Stories Telling Stories
Dykes to Watch Out For creator Alison Bechdel tests her own meme and comes out for SXSW
Emerging lezzies in the Nineties couldn't find a more tender tour guide than comics artist Alison Bechdel's laser-sighted queer-culture paean Dykes to Watch Out For. When she named her 2008 compendium The Essential Dykes to Watch Out For, for some of us, she wasn't kidding.
From protagonist Mo's très Clinton-era Where's Waldo getup to depictions of spooning or how somewhere there always seemed to be a cat, Bechdel jotted our tropes (before they were tropes), sketched our stories, and told them as we lived them. Numerous comics collections, graphic novels, and books later, she's certainly achieved iconic status: Her autobiographical Fun Home earned Time magazine's Book of the Year honor and its own Broadway musical, and she herself was named a 2014 MacArthur Genius. ("Ha! It's totally unnerving. I've never felt like more of an idiot.")
She's coming to Texas for the first time in years and for her first-ever SXSW, where she'll be seated with radio producer/host Maria Hinojosa (Latino USA) and filmmaker/fellow MacArthur Fellow Joshua Oppenheimer (The Act of Killing) on the Interactive/Film panel Storytelling Superheroes. Like the best storytellers, Bechdel takes the snippets of culture's gangly bits, adds her own Gorey-ey, Hergé-homaged spice, and creates an entire world.
"When I was drawing my comic strip, I consciously thought of it as an archive," she says. "Always looking for what was happening in the world, in the culture: 'I wanna create this chronicle.' 'I wanna get that into my comic strip.' You know, the T-shirts people were wearing, the books they were reading. I [wanted] to save them because they are so ephemeral."

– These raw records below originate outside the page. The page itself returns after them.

(** C26: A spool opened on a directory of numbered files behaves, under every
    sequence of pushes, reads, removals, quarantines and restarts in which any
    file operation may fail (those of the push, the reads, the sizes, the
    renames, the deletions whose failure is ignored, the listing of the
    directory), as the specified queue: its entries in the order of their
    numbers, the files it has lost sight of, the next number and the bytes
    counted.  A deletion that failed leaves a file behind, and a restart brings
    back every file it lists, in order.  A read returns the front or an error; a
    push that reports success drops entries from the front only, appends exactly
    its payload under the next number (in place of a file left under it), and
    leaves the cap on entries respected, and the cap on bytes unless a start
    could not tell a size; a push that failed, or was cut short by a crash,
    added nothing. *)
Theorem spool_refines o d cfg ops s0 :
  canonical d -> spool_open o d cfg = Ok s0 ->
  let s := foldl spool_step s0 ops in
  let q := foldl (q_step cfg) (q_open o (entry_files d)) ops in
  (forall n c, entry_files d !! n = Some c <-> in_u 64 n /\ d !! path_for n = Some c) /\
  abs s = q /\ StronglySorted Z.lt (q_entries q).*1 /\
  (forall f, peek f s = q_read f "spool peek read" q /\ (pop f s).1 = q_read f "spool read" q) /\
  (forall io p n, (push io p s).1 = Ok n ->
     let q' := q_push cfg io p q in
     io_step io = IoDone /\ n = q_next q /\
     (exists gone l, q_entries q = gone ++ l /\ q_entries q' = l ++ [(n, p)]) /\
     (0 < max_files cfg -> Z.of_nat (length (q_entries q')) <= max_files cfg) /\
     (told o -> all_told ops -> 0 < max_bytes cfg -> q_bytes (q_entries q') <= max_bytes cfg)).
Proof.
  intros Hc Ho s q. unfold spool_open in Ho. destruct (makes o); [|done]. injection Ho as <-.
  destruct (spool_opened_abs o d cfg Hc) as (W0 & Ha0). destruct (run_abs ops _ W0) as [W Ha]. fold s in W, Ha.
  change (sp_cfg (spool_opened o d cfg)) with cfg in Ha. rewrite Ha0 in Ha. fold q in Ha.
  split; [intros; by apply lookup_entry_files|]. split; [done|]. rewrite <- Ha. split; [|split].
  - unfold abs. cbn [q_entries]. rewrite <- list_fmap_compose, list_fmap_id. apply W.
  - intros f. by apply front_reads.
  - intros io p n H. assert (sp_cfg s = cfg) as Hcfg by apply run_cfg. destruct (push_ok s io p n W H) as (Hio & -> & Hmax & Hcap). rewrite Hcfg in Hcap.
    destruct (q_push_done cfg io p (abs s) Hio Hcap Hmax) as (H1 & H2 & H3). split_and!; [done|done|done|done|].
    intros Ht Hts. apply H3. rewrite Ha. by apply run_honest; [apply open_honest|].
Qed.

(** ** When no operation fails *)

Definition files_ok (f : FileOps) : Prop := forall n, reads f n = true /\ stats f n = true /\ renames f n = true /\ removes f n = true.
Definition open_ok (o : OpenOps) : Prop := makes o = true /\ forall name, shows o name = true /\ sizes o name = true.
Definition op_ok (o : SpoolOp) : Prop :=
  match o with
  | OpPush io _ => files_ok (io_files io)
  | OpPop f | OpRemove f _ | OpQuarantine f _ => files_ok f
  | OpRestart o => open_ok o
  end.

(** Nothing is left behind and the count is exact. *)
Definition tidy (q : Queue) : Prop := q_left q = ∅ /\ q_counted q = q_bytes (q_entries q).

Lemma uncount_exact f n p l z : stats f n = true -> z = q_bytes ((n, p) :: l) -> uncount f n p z = q_bytes l.
Proof. intros Hs ->. unfold uncount. rewrite Hs, q_bytes_cons. pose proof (bytes_nonneg l.*2). fold (q_bytes l) in *. lia. Qed.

But there's a "careful what you wish for" edge to this sort of ephemeris.
Every film geek who daubs on feminism like so much L'air du Temps touts as canon a little tidbit known as "the Bechdel Test," a three-point criteria for film worth: 1) It has to have at least two [named] women in it 2) who talk to each other 3) about something besides a man.
More important than what the standard postulates is this: Go ahead and Google/search "Bechdel." Almost every engine autoloads the word "Test."
Curiously, for old fans (me), the cool hype around this concept feels sloppy and not really respectful of the context. It came from one strip ("The Rule," which credits friend Liz Wallace for the idea) and was one of about a billion no-shit epiphanies expressed in her comic strip world.
The test's hegemonic heft strikes Bechdel, too. "It was weird at first. I found myself resisting it, feeling confused by it. It was something I wrote decades ago back in the Eighties. But it's interesting as an illustration of how the mechanics of culture work," she adds. "That this idea, subcultural 30 years ago, is now being discussed in the mainstream."
Moreover, this phenomenon seems like something she might do a comic about. "I would!" she laughs, "If I still drew comic strips."
This notion of how and what is deemed significant over time is illuminating. Since we were deep in it, I asked her to look around her office and pick one thing and reflect on its significance in her storytelling.
"I've been spending the past week going through these insanely detailed journals I kept of my life in the Nineties," she laughs. "Oh my God. It's really overwhelming. I've been forcing myself to read them all. Because these notes are so detailed, I feel like I'm actually back in the Nineties. It's very confusing to look up from my computer and realize it's 2015! I'm not 35, and I'm not going off to a Lesbian Avengers demonstration. There's no fucking way I would have remembered any of this stuff if I hadn't written it down."
Had she the forethought to preserve history for the future Alison Bechdel?
"It was more like compulsion," she asserts. "To save it. And to read back through it 25 years later."
This visceral look back might be similar to the feelings her works instigate in others. For me, I get jettisoned to 1992, when Austin's BookWoman used to reside on what we now call "Dirty Sixth." (Our Austin feminist bookstore, unlike DTWOF's Madwimmin Books, has survived.) "Lucky for us," I tell her, "your impulses turned out to be somewhat academic, definitely historical, and probably historic."
"What's funny," she replies, "The big collection of Dykes to Watch Out For is sometimes used in gay and lesbian history classes."
Makes sense to me. Were the story of my life a comic, in some frame there'd certainly be a coffee table strewn with all the signifiers: a "Best of Austin" edition of this newspaper, some wacky Seventies or Eighties sheet music (probably "Fly, Robin, Fly"), and surely some Dykes to Watch Out For. "For my formative dyke years," I told her, "you were such a bright light. While I hadn't yet earned my stripes in the community, you showed me there was one – that the life I suspected, exists. So, in turn, your books show up as pieces of other people's stories."
"Yeah," she says flatly. "That's kind of weird and meta."